In a recent op-ed, National Mining Association president and CEO Rich Nolan argues that while the United States still has a shot at winning the EV revolution, it is currently not only not in the lead, but is rather “being lapped.”
In the lead – not surprisingly to any of ARPN’s followers — is China, which jockeyed for pole position in the EV race a long time ago and has since attained a startling level of “control of the EV supply chain, particularly the production and processing of minerals that make lithium-ion batteries possible.”
The Biden Administration’s ambitious goals to electrify the U.S. vehicle fleet are well known – and consistent with recent global pledges to reduce vehicle CO2 emissions. However, as Nolan points out, there is an “alarming disconnect between the mineral demand that U.S. energy policy is driving and the policies needed to meet it,” adding that “fully electrifying the U.S. car fleet would require increases of 127 percent, 245 percent, and 114 percent of total respective global nickel, lithium, and cobalt production from 2019.”
Failing to establish a comprehensive and robust domestic supply chain for the materials underpinning the sought-after shift to net carbon zero, writes Nolan, risks three troubling developments:
- The U.S. might trade “the geopolitics of the oil barrel — and reliance on OPEC — for the geopolitics of the battery and a supply chain controlled by China.” With import dependence for metals and minerals already at “alarming levels(…) [a]llowing China to potentially weaponize our mineral insecurity is a mistake we must avoid.”
- U.S. and global climate efforts could be derailed: “Battery material shortfalls by 2030 could mean sharply rising battery prices and curtailed EV deployment that makes the impact of today’s semiconductor shortage and its effect on the auto market seem tame. By 2030, as many as 35 million EVs that otherwise would be on the world’s roads won’t exist due to a lack of the materials needed to produce them.”
- Not all nations would be equally hit by this production shortfall “[b]ecause China holds such a dominant position in the supply chain.” As such, “Chinese automakers will gain access to materials that U.S. manufacturers won’t. The competitiveness of the U.S. auto industry and the millions of jobs it supports hang in the balance.”

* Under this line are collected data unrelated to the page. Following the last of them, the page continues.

Lemma inv_boot rnd : map_Forall (λ _, no_vote) cfgs → inv (boot rnd cfgs).
Proof.
  intros Hblank.
  assert (∀ n r, nodes (boot rnd cfgs) !! n = Some r →
    n ∈ ids ∧ serverId r = n ∧ dom (peers r) = ids ∖ {[n]} ∧ state r = Follower ∧
    votedFor r = -1) as Hn.
  { intros n r. cbn. rewrite lookup_omap. destruct (cfgs !! n) as [cfg|] eqn:Hc; [|done].
    cbn. unfold boot_node. destruct (NewRaft cfg) as [r0| |] eqn:Hr; try done. intros [= <-].
    destruct (NewRaft_Ret _ _ Hr) as [(_ & [p Hp] & _)%validate_None _].
    assert (cfg = cfg <| cfgPersister := Some p |>) as Hcfg by (rewrite <- Hp; by destruct cfg).
    rewrite Hcfg in Hr. destruct (booted _ _ _ _ Hc Hr) as (Hid & Hd & Hs & Hv).
    assert (votedFor r0 = -1) as Hvt
      by (specialize (Hblank n cfg Hc); unfold no_vote in Hblank; rewrite Hp, <- Hv in Hblank;
          exact Hblank).
    destruct (Start_inv rnd r0) as (c & t & g & ->). cbn.
    split_and!; auto. rewrite <- (co_dom _ _ Hok). by eapply elem_of_dom_2. }
  assert (∀ n r, known (boot rnd cfgs) n r → nodes (boot rnd cfgs) !! n = Some r) as Hk
    by (intros n r [?|Hd]; [done|]; cbn in Hd; by rewrite lookup_empty in Hd).
  assert (omap chain (tasks (boot rnd cfgs)) ++ counted (boot rnd cfgs) = []) as Hch.
  { unfold boot. cbn [tasks counted]. rewrite omap_chain_nil; [done|].
    by apply Forall_fmap, Forall_true. }
  split; try done.
  - intros n r H%Hk. by destruct (Hn n r H) as (? & ? & ? & _).
  - intros n r H%Hk ?. by destruct (Hn n r H) as (_ & _ & _ & _ & ?).
  - intros n t c []%not_elem_of_nil.
  - intros n t c c' []%not_elem_of_nil.
  - unfold boot at 2. cbn [tasks]. apply Forall_fmap, Forall_true. done.
  - rewrite Hch. constructor.
  - intros n T p. rewrite Hch. by intros []%not_elem_of_nil.
  - intros n T p []%not_elem_of_nil.
  - intros n r H Hs. destruct (Hn n r H) as (_ & _ & _ & ? & _). congruence.
  - intros T n []%not_elem_of_nil.
  - intros n r H Hs. destruct (Hn n r H) as (_ & _ & _ & ? & _). congruence.
Qed.
End safety.

(** ** Election safety, and what each side condition rules out *)

Import MemoryPersister.

(** A cluster of nodes [1..k] on in-memory persisters. *)
Definition test_ids (k : nat) : list Z := Z.of_nat <$> seq 1 k.

Definition test_config (k : nat) (n : Z) : Config MemoryPersister :=
  mkConfig n "localhost:0"
    (list_to_map ((λ id, (id, "localhost:0"%string)) <$> filter (λ id, id ≠ n) (test_ids k)))
    150 300 50 1000 (Some NewMemoryPersister).

Definition test_configs (k : nat) : gmap Z (Config MemoryPersister) :=
  list_to_map ((λ n, (n, test_config k n)) <$> test_ids k).

(** Leaders of a world: node and term. *)
Definition leaders {P} (w : World P) : list (Z * Z) :=
  omap (λ '(n, r), if state_eqb (state r) Leader then Some (n, currentTerm r) else None)
    (map_to_list (nodes w)).

(** C5: In a cluster of odd size that starts without a vote on its disks, along
    every run in which terms do not overflow, a won candidacy is not overtaken by a later one before
    [becomeLeader] runs, and a restarting node finds the vote it cast, at most
    one node is ever made leader in a term; hence two nodes that are leaders of
    the same term at the same time are the same node. *)
Theorem election_safety {P} `{Persister P} (ids : gset Z) (cfgs : gmap Z (Config P))
    (rnd : Z) (es : list event) (w : World P) :
  cluster_ok ids cfgs → Z.odd (Z.of_nat (size ids)) = true →
  map_Forall (λ _, no_vote) cfgs →
  run es (boot rnd cfgs) = Some w → fair_run es (boot rnd cfgs) = true →
  (∀ T n n', (T, n) ∈ elected w → (T, n') ∈ elected w → n = n') ∧
  (∀ n n' r r', nodes w !! n = Some r → nodes w !! n' = Some r' →
     state r = Leader → state r' = Leader → currentTerm r = currentTerm r' → n = n').
Proof.
  intros Hok Hodd Hnv Hrun Hfair.
  assert (inv ids cfgs w) as Hi by (eapply inv_run_all; eauto; by apply inv_boot).
  assert (∀ T n n', (T, n) ∈ elected w → (T, n') ∈ elected w → n = n') as Hel.
  { intros T n n' Hn Hn'. apply (won_unique ids cfgs w n n' T); auto; by apply Hi. }
  split; [done|]. intros n n' r r' Hn Hn' Hs Hs' Ht. apply (Hel (currentTerm r)).
  - by apply (inv_leader _ _ _ Hi).
  - rewrite Ht. by apply (inv_leader _ _ _ Hi).
Qed.

(** Node 1 wins term 1 with the vote of node 3 and takes office. *)
Definition elect_one : list event :=
  [Timeout 1 0; Run 3 true; Deliver 4 0; Return 4; Run 4 true].

Lemma election_safety_witness :
  fair_run elect_one (boot 0 (test_configs 3)) = true ∧
  match run elect_one (boot 0 (test_configs 3)) with
  | Some w => elected w = [(1, 1)] ∧
      (∀ T n n', (T, n) ∈ elected w → (T, n') ∈ elected w → n = n')
  | None => False
  end.
Proof.
  split; [vm_compute; reflexivity|].
  destruct (run elect_one (boot 0 (test_configs 3))) as [w|] eqn:Hrun;
    [|vm_compute in Hrun; discriminate].
  split; [vm_compute in Hrun; injection Hrun as <-; reflexivity|].
  refine (proj1 (election_safety (list_to_set (test_ids 3)) (test_configs 3) 0 elect_one w
                   _ _ _ Hrun _)).
  - split; [vm_compute; reflexivity| | |vm_compute; reflexivity];
      by_evaluation.
  - vm_compute. reflexivity.
  - by_evaluation.
  - vm_compute. reflexivity.
Defined.

(** The quorum test of [sendRequestVote] compares the votes with half the
    number of peers.  In a cluster of even size that is one vote short of a
    majority: with four nodes a run that satisfies every side condition of
    election safety has two leaders of term 1. *)
Theorem even_cluster_two_leaders :
  let es := [Timeout 1 0; Timeout 2 0; Run 4 true; Deliver 9 0; Return 9; Run 9 true;
             Run 7 true; Deliver 9 0; Return 9; Run 9 true] in
  fair_run es (boot 0 (test_configs 4)) = true ∧
  leaders <$> run es (boot 0 (test_configs 4)) = Some [(2, 1); (1, 1)].
Proof. vm_compute. split; reflexivity. Qed.

(** [sendRequestVote] releases the lock between the quorum test and
    [becomeLeader], which checks the role and not the term.  A candidate whose
    timer fires in between becomes leader of the next term without a vote of
    that term, beside the leader that term elected. *)
Theorem stale_win_two_leaders :
  leaders <$> run [Timeout 1 0; Run 3 true; Deliver 4 0; Return 4; Timeout 1 0; Timeout 2 0;
                   Timeout 2 0; Run 9 true; Deliver 10 0; Return 10; Run 10 true; Run 4 true]
                (boot 0 (test_configs 3)) = Some [(2, 2); (1, 2)].
Proof. vm_compute. reflexivity. Qed.

(** [RequestVote] persists before it records the vote.  A voter that crashes
    after granting forgets the vote and grants a second one in the same term:
    two leaders of term 1. *)
Theorem lost_vote_two_leaders :
  leaders <$> run [Timeout 1 0; Run 3 true; Deliver 4 0; Return 4; Run 4 true; Crash 3;
                   Restart 3 0; Timeout 2 0; Run 5 true; Deliver 6 0; Return 6; Run 6 true]
                (boot 0 (test_configs 3)) = Some [(2, 1); (1, 1)].
Proof. vm_compute. reflexivity. Qed.
(* ===== verification/Protocol.v ===== *)
(** * The Raft protocol, abstractly

    What a cluster promises, without handlers, messages, timers and disks: a
    node has a term, a role, a log and a commit position; besides the nodes
    the state holds the history of the protocol, that is, the reigns (leader,
    log at the election, log now), the votes cast and the acknowledgements
    given.  [pstep] are the moves of the protocol; every move keeps the
    invariant [pinv], from which log matching, leader completeness and
    state-machine safety follow.  [ClusterSafety] shows that the program's
    cluster makes only such moves. *)

From S2P Require Import Prelude Types.

Record View : Type := mkView {
  vTerm : Z;
  vRole : State;
  vLog : list LogEntry;
  vCommit : nat            (* entries at positions below are committed *)
}.

Record Reign : Type := mkReign {
  gLeader : Z;
  gStart : list LogEntry;  (* the leader's log when it was elected *)
  gLog : list LogEntry     (* ... and now, or when its reign ended *)
}.

Record Proto : Type := mkProto {
  views : gmap Z View;
  reigns : gmap Z Reign;
  votes : list (Z * Z * Z);     (* voter, term, candidate *)
  acks : list (Z * Z * nat)     (* node, term, length of the log acknowledged *)
}.

Definition last_term (l : list LogEntry) : Z := from_option eTerm 0 (last l).
Lemma sim_lead w h i n r r' : sim w h → nodes w !! n = Some r →
  tasks w !! i = Some (TLead n (currentTerm r)) → state r = Candidate → shutdown r = false →
  becomeLeader r = (r', [GRunHeartbeat]) →
  let w' := spawn [TGo n GRunHeartbeat] (finish i (set_node n r'
              (w <| elected := (currentTerm r, n) :: elected w |>))) in
  inv ids cfgs w' → ∃ h', rtc (pstep ids may) h h' ∧ sim w' h'.
Proof.
  intros Hs Hn Ht Hst Hsh Hb w' Hi. pose proof (si_inv _ _ Hs) as Hi0.
  pose proof (inv_task _ _ _ _ _ Hi0 Ht) as Hwon. cbn in Hwon.
  destruct (won_elects w h n _ Hs Hwon) as [HQ Hvs].
  destruct (si_up _ _ Hs n r Hn) as (x & Hx & [Hxt Hxr Hxl Hxc]).
  assert (plain r) as Hpl by (apply (si_plain _ _ Hs n); by left).
  set (x' := mkView (vTerm x) Leader (vLog x) (vCommit x)).
  set (g := mkReign n (vLog x) (vLog x)).
  set (h1 := set_reign (vTerm x) g (set_view n x' h)).
  set (h2 := h1 <| acks := (n, vTerm x, length (vLog x)) :: acks h1 |>).
  assert (rtc (pstep ids may) h h2) as Hr.
  { eapply rtc_l; [eapply (p_elect ids may h n x (voters w n (currentTerm r)))|]; auto; [congruence|by rewrite Hxt|].
    apply rtc_once. apply (p_ack ids may h1 n x' g); cbn; rewrite ?lookup_insert_eq; auto.
    by rewrite take_ge. }
  pose proof (becomeLeader_frame r) as Hf. rewrite Hb in Hf. cbn [fst] in Hf.
  pose proof Hb as Hb'. apply becomeLeader_cases in Hb' as
    [(_ & _ & [=])|(_ & _ & _ & _ & _ & Htm & _ & Hs')].
  exists h2. split; [done|]. eapply (sim_set w h w' h2 n r r'); eauto.
  - intros m Hm. cbn. by rewrite lookup_insert_ne.
  - eexists. split; [apply lookup_insert_eq|]. pose proof (fr_commit _ _ Hf) as Hc.
    split; cbn; rewrite ?Hc; eauto using unfolds_frame; congruence.
  - apply Hs.
  - intros T m. change (elected w') with ((currentTerm r, n) :: elected w).
    change (reigns h2) with (<[vTerm x := g]> (reigns h)). rewrite Hxt.
    destruct (decide (T = currentTerm r)) as [->|HT].
    + rewrite lookup_insert_eq. split; [|intros (g' & [= <-] & <-); by left].
      intros Hm. exists g. split; [done|]. symmetry.
      eapply (won_unique ids cfgs w); eauto.
      apply elem_of_cons in Hm as [[= ->]|Hm]; [done|]. by eapply inv_elected.
    + rewrite lookup_insert_ne, elem_of_cons, <- (si_reign _ _ Hs) by done.
      split; [|by right]. intros [[= ? ?]|?]; [done|done].
  - by eapply frame_plain.
  - intros _. replace r' with (fst (becomeLeader r)) by (by rewrite Hb).
    apply becomeLeader_tracks; auto. rewrite <- (unfolds_len _ _ Hxl), <- Hxt. unfold len.
    rewrite Nat2Z.id. by left.
  - intros msg. rewrite (fr_chan _ _ Hf). by left.
  - cbn. intros t [?%task_kept|Ht'%list_elem_of_singleton]%elem_of_app; [by left|right]. by subst t.
Qed.
(** ** The way of a command to the state machine *)

Section turns.
Context {P : Type} `{PL : PersisterLaws P}.
Implicit Types (r : Raft P) (w : World P).

(** The goroutine of node [n] that runs the apply loop, with the message it is
    about to send. *)
Definition apply_task (n : Z) (t : task) : option (list ApplyMsg) :=
  match t with
  | TGo m GApplyLoop | TApplyNext m => if decide (m = n) then Some [] else None
  | TApplySend m msg => if decide (m = n) then Some [msg] else None
  | _ => None
  end.

(** The apply loops of node [n] and what each has in hand; a running node has
    one. *)
Definition hands (n : Z) w : list (list ApplyMsg) := omap (apply_task n) (tasks w).

Definition no_apply (ts : list task) : Prop := ∀ n, omap (apply_task n) ts = [].

(** A task that node [r] can have created: its requests are made of its own
    log and its own snapshot. *)
Definition stamped r (t : task) : Prop :=
  match t with
  | TCall _ (QAppend req) _ => ∀ e, e ∈ aeEntries req → e ∈ log r
  | TCall _ (QSnapshot req) _ => isData req = snapshot r ∧ snapshot r ≠ [] ∧
      isLastIncludedIndex req = snapshotIndex r
  | _ => True
  end.

(** The new entries of node [n]: those of an AppendEntries request, or the
    command of a client. *)
Definition news w (ev : event) (n : Z) (e : LogEntry) : Prop :=
  (∃ req k, TCall n (QAppend req) k ∈ tasks w ∧ e ∈ aeEntries req) ∨ ev = Client n (eCommand e).

(** A message that its receiver can deal with. *)
Definition fit (t : task) : Prop :=
  match t with
  | TCall _ q _ => good_request q
  | TReply (KAppend _ _ _ _ prev m) (AAppend _) => 0 ≤ prev + m < 2 ^ 62
  | TReply (KSnapshot _ _ _ lastIdx) (ASnapshot _) => 0 ≤ lastIdx < 2 ^ 62
  | _ => True
  end.

(** What is left of the tasks, and what node [r] has added. *)
Definition posted r w w' : Prop := ∀ t, t ∈ tasks w' → t ∈ tasks w ∨ stamped r t.

(** Node [n], which was [r], is now [r']. *)
Record becomes (n : Z) r r' w w' : Prop := mkBecomes {
  be_old : nodes w !! n = Some r;
  be_new : nodes w' = <[n := r']> (nodes w);
  be_down : down w' = down w;
  be_posted : posted r w w';
  be_hands m : m ≠ n → hands m w' ≡ₚ hands m w
}.

(** Node [n], which crashed as [r], has been built as [r'] and started. *)
Record restarted (n rnd : Z) r r' w w' : Prop := mkRestarted {
  re_old : down w !! n = Some r;
  re_built : ∃ cfg, NewRaft (cfg <| cfgPersister := Some (persister r) |>) = Ret r';
  re_new : nodes w' = <[n := fst (Start rnd r')]> (nodes w);
  re_down : down w' = delete n (down w);
  re_tasks t : t ∈ tasks w' → t ∈ tasks w ∨ t = TGo n GApplyLoop;
  re_own : hands n w' ≡ₚ [] :: hands n w;
  re_hands m : m ≠ n → hands m w' ≡ₚ hands m w
}.
(* ===== verification/Waiters.v ===== *)
(** * The result of a command finds its handler

    [notifyWaiter] of [kv/apply.go] and the second half of [submitOperation] of
    [kv/server.go] meet in the tables [pendingOps] and [recent]: the apply loop
    may have the result before the handler has registered, or after.  The other
    handlers, and the apply loop for other commands, use the same tables at the
    same time; each use is one turn under the lock.  (Receiving from its own
    channel, a handler touches neither table.) *)

From S2P Require Import Prelude Types Persister Node Kv KvFacts.
#[local] Open Scope Z_scope.





Section waiters.
Context (pick : gmap Z Result → Z).
Implicit Types s : Server.












End waiters.

(** ** Witness *)

(** The servers follow the nodes as long as the event is none of the above. *)
Lemma fed_turns e w w' pos : fed w pos → turns e w w' → (∀ n r, nodes w !! n = Some r → wf r) →
  (∀ n, e ≠ Consume n) → (∀ n rnd, e ≠ Restart n rnd) →
  (∀ n idx data r, e = Compact n idx data → nodes w !! n = Some r → idx ≤ lastApplied r) →
  (∀ i rnd n req k r, e = Deliver i rnd → tasks w !! i = Some (TCall n (QSnapshot req) k) →
     nodes w !! n = Some r → install_clean w n rnd req r = true) → fed w' pos.
Proof.
  intros Hf (w1 & Ht & Hcr) Hwf Hcn Hre Hco Hin.
  assert (fed w1 pos) as Hf1 by (by eapply fed_turn).
  destruct Hcr as [->|(n & r & _ & ->)]; auto using fed_crash.
Qed.

(** *** An event of Raft *)

Lemma raft_feeds y h e w' : sys_inv y h → step e (world y) = Some w' → by_server e = false →
  sys_steady_event y (SRaft e) = true → fed w' (positions (attend maxp e w' (hosts y))).
Proof.
  intros [Hsim _ Hf _] Hw Hby [Hs Hside]%andb_true_iff.
  assert (∀ n r, known (world y) n r → wf r) as Hwf
    by (intros n r Hn; by apply (si_plain _ _ _ _ _ _ Hsim n)).
  assert ((∃ n rnd, e = Restart n rnd) ∨ ∀ n rnd, e ≠ Restart n rnd) as [(n & rnd & ->)|Hre]
    by (destruct e; (right; by intros ?) || (left; by eauto)).
  - cbn in Hw. apply restart_inv in Hw as (r & r' & Hres). pose proof (re_old _ _ _ _ _ _ Hres) as Hn.
    rewrite Hn in Hside. eapply fed_pos; [eapply fed_restart; eauto|].
    + apply (Hwf n). by right.
    + unfold steady_event in Hs. rewrite Hn in Hs.
      apply andb_true_iff in Hs as [_ [[H1 H2]%andb_true_iff _]%andb_true_iff].
      by split; eapply bool_decide_eq_true_1.
    + intros m z Hz. rewrite (positions_attend (Restart n rnd)) by eauto. done.
  - assert (fed w' (positions (hosts y))) as Hf'.
    { eapply fed_turns; [done|by eapply sim_turns|..|done| |].
      - intros n r Hn. apply (Hwf n). by left.
      - by intros n ->.
      - by intros n idx data r ->.
      - intros i rnd n req k r -> Hi Hn. by rewrite Hi, Hn in Hside. }
    eapply fed_pos; [exact Hf'|]. intros n r Hn. rewrite positions_attend by eauto.
    destruct e; try done. by destruct (Hre n0 rnd).
Qed.

Lemma sys_inv_raft y h e y' : sys_inv y h → sys_step pick maxp (SRaft e) y = Some y' →
  sys_steady_event y (SRaft e) = true → ∃ h', rtc (pstep ids may) h h' ∧ sys_inv y' h'.
Proof.
  intros Hi Hstep Hs. pose proof Hs as [Hse _]%andb_true_iff. cbn in Hstep.
  destruct (by_server e) eqn:Hby; [done|]. destruct (step e (world y)) as [w'|] eqn:Hw; [|done].
  injection Hstep as <-. pose proof (raft_feeds y h e w' Hi Hw Hby Hs) as Hf'.
  destruct (sys_cluster_step y h e w' Hi Hw Hse) as (h' & Hr & Hsim' & Hst' & Hg & _); [by intros ????; intros; subst|by intros; subst..|].
  exists h'. split; [done|]. split; cbn; auto.
  intros n x [Hx Hn]%map_lookup_filter_Some. cbn in Hn. split; [done|].
  assert (∀ x, hosts y !! n = Some x → serves h' (server x)) as Hold.
  { intros z Hz. by apply Hg, (sy_serves _ _ Hi n). }
  destruct e; try by apply Hold. apply lookup_insert_Some in Hx as [[_ <-]|[_ Hx]]; [apply serves_new|auto].
Qed.

(** *** An event of a server *)

(** The entry that a handler appends is one that may be. *)
Definition sys_permitted y (ev : sys_event) : Prop :=
  ∀ n now q r op data x, ev = SCall n now q → nodes (world y) !! n = Some r → call_begin q r = inl op →
    serializeCommand op = inl data → snd (ReplicateCommand_begin data r) = Ret x →
    may (Z.to_nat (last_index r)) (new_entry data r).

Lemma sys_inv_call y h n now q y' : sys_inv y h → sys_step pick maxp (SCall n now q) y = Some y' →
  sys_steady_event y (SCall n now q) = true → sys_permitted y (SCall n now q) → ∃ h', rtc (pstep ids may) h h' ∧ sys_inv y' h'.
Proof.
  intros Hi Hstep Hs Hmay. cbn [sys_step sys_steady_event] in *.
  destruct (nodes (world y) !! n) as [r|] eqn:Hn; [|done].
  destruct (hosts y !! n) as [x|] eqn:Hx; [|done]. cbn [mbind option_bind] in Hstep.
  destruct (call_begin q r) as [op|resp] eqn:Hq; [|injection Hstep as <-; eauto using rtc_refl].
  destruct (call_submitted q r op now (server x) Hq) as (data & Hser & E & Hsub). rewrite E in Hstep.
  cbn [world set_server hosts] in Hstep.
  destruct (step (Client n data) (world y)) as [w'|] eqn:Hw; [|done]. injection Hstep as <-.
  assert (steady_event true true (world y) (Client n data) = true) as Hse
    by (unfold steady_event; cbn; by rewrite Hn).
  apply (sys_inv_server y h n x (server x) (snapshotting x)) in Hi; [|done..].
  destruct (sys_cluster_step _ h _ w' Hi Hw Hse) as (h' & Hr & Hsim' & Hst' & Hg & Ht);
    [|by intros m cmd [= -> ->]|done|].
  { intros m cmd z u [= <- <-] Hz. cbn in Hz. rewrite Hn in Hz. injection Hz as <-. by eapply Hmay. }
  assert (∃ r1, nodes w' = <[n := r1]> (nodes (world y))) as [r1 Hdom].
  { cbn in Hw. rewrite Hn in Hw. cbn in Hw. destruct (ReplicateCommand_begin data r) as [r1 res].
    injection Hw as <-. by exists r1. }
  exists h'. split; [done|]. split; cbn; auto.
  - eapply fed_turns; [apply (sy_fed _ _ Hi)|done| |done..]. intros m z. by apply (sys_wf _ h).
  - intros m z Hz. destruct (sy_serves _ _ Hi m z Hz) as [Hm ?]. split; [|auto].
    rewrite Hdom, lookup_insert. by case_decide.
Qed.

Lemma sys_due y h n r x msg ch : sys_inv y h → nodes (world y) !! n = Some r → hosts y !! n = Some x →
  applyCh r = msg :: ch → ∃ p', due h (server x) msg p' ∧
    fed (set_node n (r <| applyCh := ch |>) (world y)) (<[n := p']> (positions (hosts y))).
Proof.
  intros [Hsim Hst Hf Hsv] Hn Hx Hch.
  destruct (fed_consume n r msg ch (world y) (positions (hosts y)) (kvLastApplied (server x)))
    as (p' & _ & Hsu & Hf'); [done..|unfold positions; by rewrite lookup_fmap, Hx|done|].
  exists p'. split; [|done]. split; [by apply (Hsv n)| | |done].
  - eapply (si_chan _ _ _ _ _ _ Hsim n r); [done| |done]. rewrite Hch. left.
  - apply (st_chan _ _ _ Hst n r); [done|]. rewrite Hch. left.
Qed.

Lemma sys_inv_receive y h n now y' : sys_inv y h → sys_step pick maxp (SReceive n now) y = Some y' →
  ∃ h', rtc (pstep ids may) h h' ∧ sys_inv y' h'.
Proof.
  intros Hi Hstep. pose proof Hi as [Hsim Hst Hf Hsv]. cbn [sys_step] in Hstep.
  destruct (nodes (world y) !! n) as [r|] eqn:Hn; [|done].
  destruct (hosts y !! n) as [x|] eqn:Hx; [|done]. cbn [mbind option_bind] in Hstep.
  destruct (snapshotting x); [done|]. destruct (applyCh r) as [|msg ch] eqn:Hch; [done|].
  cbn [head mbind option_bind] in Hstep.
  destruct (step (Consume n) (world y)) as [w'|] eqn:Hw; [|done]. cbn [mbind option_bind] in Hstep.
  destruct (sys_due y h n r x msg ch) as (p' & Hdue & Hf'); [done..|].
  destruct (serves_receive h now msg (server x) p' Hdue) as [Hs' Hp'].
  destruct (processApplyMsg_begin pick now msg (server x)) as [s' f]. cbn [fst] in Hs', Hp'.
  injection Hstep as <-.
  destruct (sys_cluster_step y h _ w' Hi Hw eq_refl) as (h' & Hr & Hsim' & Hst' & Hg & _); [done..|].
  assert (w' = set_node n (r <| applyCh := ch |>) (world y)) as ->
    by (cbn in Hw; rewrite Hn in Hw; cbn in Hw; rewrite Hch in Hw; by injection Hw as <-).
  exists h'. split; [done|]. split; cbn [world hosts set_server]; auto.
  - unfold positions in *. rewrite fmap_insert. cbn. by rewrite Hp'.
  - intros m z [[<- <-]|[Hne Hz]]%lookup_insert_Some; cbn.
    + rewrite lookup_insert_eq. auto.
    + rewrite lookup_insert_ne by done. destruct (Hsv m z Hz). auto.
Qed.

Lemma sys_inv_snapshot y h n now y' : sys_inv y h → sys_step pick maxp (SSnapshot n now) y = Some y' →
  ∃ h', rtc (pstep ids may) h h' ∧ sys_inv y' h'.
Proof.
  intros Hi Hstep. pose proof Hi as [Hsim Hst Hf Hsv]. cbn [sys_step] in Hstep.
  destruct (nodes (world y) !! n) as [r|] eqn:Hn; [|done].
  destruct (hosts y !! n) as [x|] eqn:Hx; [|done]. cbn [mbind option_bind] in Hstep.
  destruct (snapshotting x); [|done].
  destruct (takeSnapshot now (server x) r) as [s' r'] eqn:Hts. injection Hstep as <-.
  destruct (takeSnapshot_inv now (server x) r s' r' Hts) as (H1 & H2 & H3 & Hr').
  assert (∃ h', rtc (pstep ids may) h h' ∧ sys_inv (mkSystem (set_node n r' (world y)) (hosts y)) h')
    as (h' & Hr & Hi'); [|exists h'; split; [done|]; by eapply sys_inv_server].
  destruct Hr' as [->|(data & Hd & ->)].
  { exists h. split; [done|]. unfold set_node. rewrite insert_id by done.
    destruct y as [w hs]. destruct w. exact Hi. }
  destruct (fd_node _ _ Hf n r Hn) as (p & m & Hp & _ & Hsu). apply supply_le in Hsu.
  unfold positions in Hp. rewrite lookup_fmap, Hx in Hp. injection Hp as <-.
  assert (step (Compact n (kvLastApplied (server x)) data) (world y) =
    Some (set_node n (fst (Snapshot (kvLastApplied (server x)) data r)) (world y))) as Hw
    by (cbn; by rewrite Hn).
  set (w' := set_node n (fst (Snapshot (kvLastApplied (server x)) data r)) (world y)) in *.
  assert (steady_event true true (world y) (Compact n (kvLastApplied (server x)) data) = true) as Hse.
  { unfold steady_event. cbn. rewrite Hn. by apply Z.leb_le. }
  destruct (sys_cluster_step y h _ w' Hi Hw Hse) as (h' & Hr & Hsim' & Hst' & Hg & Ht); [done..| |].
  { intros ? ? ? [= <- <- <-].
    destruct (Hsv n x Hx) as (_ & l & Hl & Hlen & Htx & Hkv & Hca). exists l. split_and!; auto.
    rewrite Hkv in Hd. by apply (serialize_idle now _ (duplicates (server x))). }
  exists h'. split; [done|]. split; cbn; auto.
  - eapply fed_turns; [done|done| |done..| |done]; [intros k z; by apply (sys_wf _ h)|].
    intros k idx d z [= <- <- <-] Hz. rewrite Hn in Hz. by injection Hz as <-.
  - intros k z Hz. destruct (Hsv k z Hz) as [Hk ?]. split; [|auto].
    subst w'. cbn. rewrite lookup_insert. by case_decide.
Qed.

The challenge is clear, and awareness of the issue has been growing. However, charting a path to success is complicated by a persisting “Not-in-my-Backyard (NIMBY)” sentiment and the notion that we can recycle, substitute, and “friend-shore” our way out of the problem, as we pointed out in a recent post.
Ultimately, the only viable solution is a comprehensive “all-of-the-above” approach that acknowledges that the above-referenced approaches are all parts of the solution — but they must be complemented by support for a strong and sustainable domestic mining and processing infrastructure. The sooner stakeholders come to terms with this reality, the more likely we are to succeed.
As Nolan concludes:
“The U.S. can win the EV revolution, produce the emissions-free vehicles essential to climate action, and ensure the auto jobs of tomorrow are American jobs, but we must make mining policy the foundation of this effort. There’s not a moment to lose.”